§ What this task involves:
Check each line of the data for "bool" and select those that have it.

§ Collected data entries:
———

(* ===== verification/Dirent.v ===== *)
(** * namei.c, dir.c: entries of a directory block

    A directory block is a byte buffer tiled by records: inode number, record
    length, name length, file type, name, padding. A deleted entry has inode 0 or
    has been joined to its predecessor. Searching, adding and deleting an entry work
    on the buffer; an access outside of it is the outcome [Bug], as is BUG(). *)

From S2P Require Import Prelude Bytes GroupDesc.
From stdpp Require Import options.

Local Open Scope Z_scope.

Definition ENOENT : Z := 2.
Definition EEXIST : Z := 17.

Definition EXT4_FT_UNKNOWN : Z := 0.
Definition EXT4_FT_DIR_CSUM : Z := 0xDE.
Definition EXT4_MAX_REC_LEN : Z := Z.shiftl 1 16 - 1.

(** The directory inode and the superblock as far as directory blocks depend on them;
    [big_page] is PAGE_SIZE >= 65536. *)
Record dir_ctx := {
  big_page : bool;
  d_blocksize : Z;
  s_inodes_count : Z;
  has_filetype : bool;
  has_csum : bool;
  d_csum_seed : Z;
}.

(** ** Fields *)

Definition EXT4_DIR_REC_LEN (name_len : Z) : Z := Z.land (name_len + 8 + 3) (Z.lnot 3).

Definition ext4_rec_len_from_disk (big : bool) (dlen blocksize : Z) : Z :=
  if big then
    if (dlen =? EXT4_MAX_REC_LEN) || (dlen =? 0) then blocksize
    else Z.lor (Z.land dlen 65532) (Z.shiftl (Z.land dlen 3) 16)
  else dlen.

(** [None] is BUG(). *)
Definition ext4_rec_len_to_disk (big : bool) (len blocksize : Z) : option Z :=
  if (blocksize <? len) || (Z.shiftl 1 18 <? blocksize) || nz (Z.land len 3) then None
  else if big then
    if len <? 65536 then Some len
    else if len =? blocksize then
      if blocksize =? 65536 then Some EXT4_MAX_REC_LEN else Some 0
    else Some (Z.lor (Z.land len 65532) (Z.land (Z.shiftr len 16) 3))
  else Some (u16 len).

Abbreviation DM := (M bytes).

(** Checked accesses to the buffer *)
Definition rd (n off : nat) : DM Z := λ b,
  if decide (off + n ≤ length b)%nat then Ret (le_load n off b) b else Bug.
Definition rd_bytes (n off : nat) : DM bytes := λ b,
  if decide (off + n ≤ length b)%nat then Ret (sub_bytes off n b) b else Bug.
Definition wr (n off : nat) (v : Z) : DM unit := λ b,
  if decide (off + n ≤ length b)%nat then Ret tt (le_store n off v b) else Bug.
Definition put_bytes (off : nat) (data b : bytes) : bytes :=
  take off b ++ data ++ drop (off + length data) b.
Definition wr_bytes (off : nat) (data : bytes) : DM unit := λ b,
  if decide (off + length data ≤ length b)%nat then Ret tt (put_bytes off data b) else Bug.
(** memmove and memset inside of the buffer *)
Definition memmove (dst src n : nat) : DM unit := data ← rd_bytes n src; wr_bytes dst data.
Definition memset0 (dst n : nat) : DM unit := wr_bytes dst (replicate n 0).

(** The fields of the entry at offset [de] *)
Definition rd_inode (de : nat) : DM Z := rd 4 de.
Definition rd_rec_len (de : nat) : DM Z := rd 2 (de + 4).
Definition rd_name_len (de : nat) : DM Z := rd 1 (de + 6).
Definition rd_name (de : nat) (len : Z) : DM bytes := rd_bytes (Z.to_nat len) (de + 8).

Definition wr_rec_len (de : nat) (len : option Z) : DM unit :=
  match len with Some v => wr 2 (de + 4) v | None => bug end.

Section dir.
(** fscrypt_match_name(fname, de_name): whether the name on disk is the one sought *)
Context (fscrypt_match_name : bytes → bytes → bool).
Context (dir : dir_ctx).

Definition from_disk (dlen : Z) : Z := ext4_rec_len_from_disk (big_page dir) dlen (d_blocksize dir).

(** True when there is a problem; [size] bytes from the start of the buffer are the
    directory block. *)
Definition __ext4_check_dir_entry (de : nat) (size : Z) : DM bool :=
  dlen ← rd_rec_len de;
  let rlen := from_disk dlen in
  if rlen <? EXT4_DIR_REC_LEN 1 then mret true
  else if nz (rlen mod 4) then mret true
  else
    name_len ← rd_name_len de;
    if rlen <? EXT4_DIR_REC_LEN name_len then mret true
    else if size <? Z.of_nat de + rlen then mret true
    else
      inode ← rd_inode de;
      mret (s_inodes_count dir <? inode).

Definition ext4_match (fname : bytes) (de : nat) : DM bool :=
  inode ← rd_inode de;
  if negb (nz inode) then mret false
  else
    name_len ← rd_name_len de;
    name ← rd_name de name_len;
    mret (fscrypt_match_name fname name).

(** The loop of ext4_search_dir: 1 with the offset of the entry, 0 or -1. Every turn
    advances by at least one byte. *)
Fixpoint search_loop (fuel : nat) (fname : bytes) (buf_size : Z) (de : nat) : DM (Z * nat) :=
  match fuel with
  | O => no_fuel
  | S fuel =>
      if negb (Z.of_nat de <? buf_size) then mret (0, de)
      else
        name_len ← rd_name_len de;
        m ← (if Z.of_nat de + name_len <=? buf_size then ext4_match fname de else mret false);
        if (m : bool) then
          b ← get;
          bad ← __ext4_check_dir_entry de (Z.of_nat (length b));
          mret (if (bad : bool) then (-1, de) else (1, de))
        else
          dlen ← rd_rec_len de;
          let de_len := from_disk dlen in
          if de_len <=? 0 then mret (-1, de)
          else search_loop fuel fname buf_size (de + Z.to_nat de_len)
  end.

Definition ext4_search_dir (fname : bytes) (buf_size : Z) : DM (Z * nat) :=
  search_loop (S (Z.to_nat buf_size)) fname buf_size 0.

(** The loop of ext4_find_dest_de: the offset of an entry with room, or an error *)
Fixpoint find_dest_loop (fuel : nat) (fname : bytes) (buf_size : Z) (de : nat) : DM (nat + Z) :=
  match fuel with
  | O => no_fuel
  | S fuel =>
      let reclen := EXT4_DIR_REC_LEN (Z.of_nat (length fname)) in
      let top := buf_size - reclen in
      if negb (Z.of_nat de <=? top) then mret (inr (- ENOSPC))
      else
        bad ← __ext4_check_dir_entry de buf_size;
        if (bad : bool) then mret (inr (- EFSCORRUPTED))
        else
          m ← ext4_match fname de;
          if (m : bool) then mret (inr (- EEXIST))
          else
            name_len ← rd_name_len de;
            dlen ← rd_rec_len de;
            inode ← rd_inode de;
            let nlen := EXT4_DIR_REC_LEN name_len in
            let rlen := ext4_rec_len_from_disk (big_page dir) dlen buf_size in
            if reclen <=? (if nz inode then rlen - nlen else rlen) then mret (inl de)
            else find_dest_loop fuel fname buf_size (de + Z.to_nat rlen)
  end.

———

§ Answer box:
  big_page : bool;
  has_filetype : bool;
  has_csum : bool;
Definition ext4_rec_len_from_disk (big : bool) (dlen blocksize : Z) : Z :=
Definition ext4_rec_len_to_disk (big : bool) (len blocksize : Z) : option Z :=
Context (fscrypt_match_name : bytes → bytes → bool).
Definition __ext4_check_dir_entry (de : nat) (size : Z) : DM bool :=
Definition ext4_match (fname : bytes) (de : nat) : DM bool :=
        if (m : bool) then
          mret (if (bad : bool) then (-1, de) else (1, de))
        if (bad : bool) then mret (inr (- EFSCORRUPTED))
          if (m : bool) then mret (inr (- EEXIST))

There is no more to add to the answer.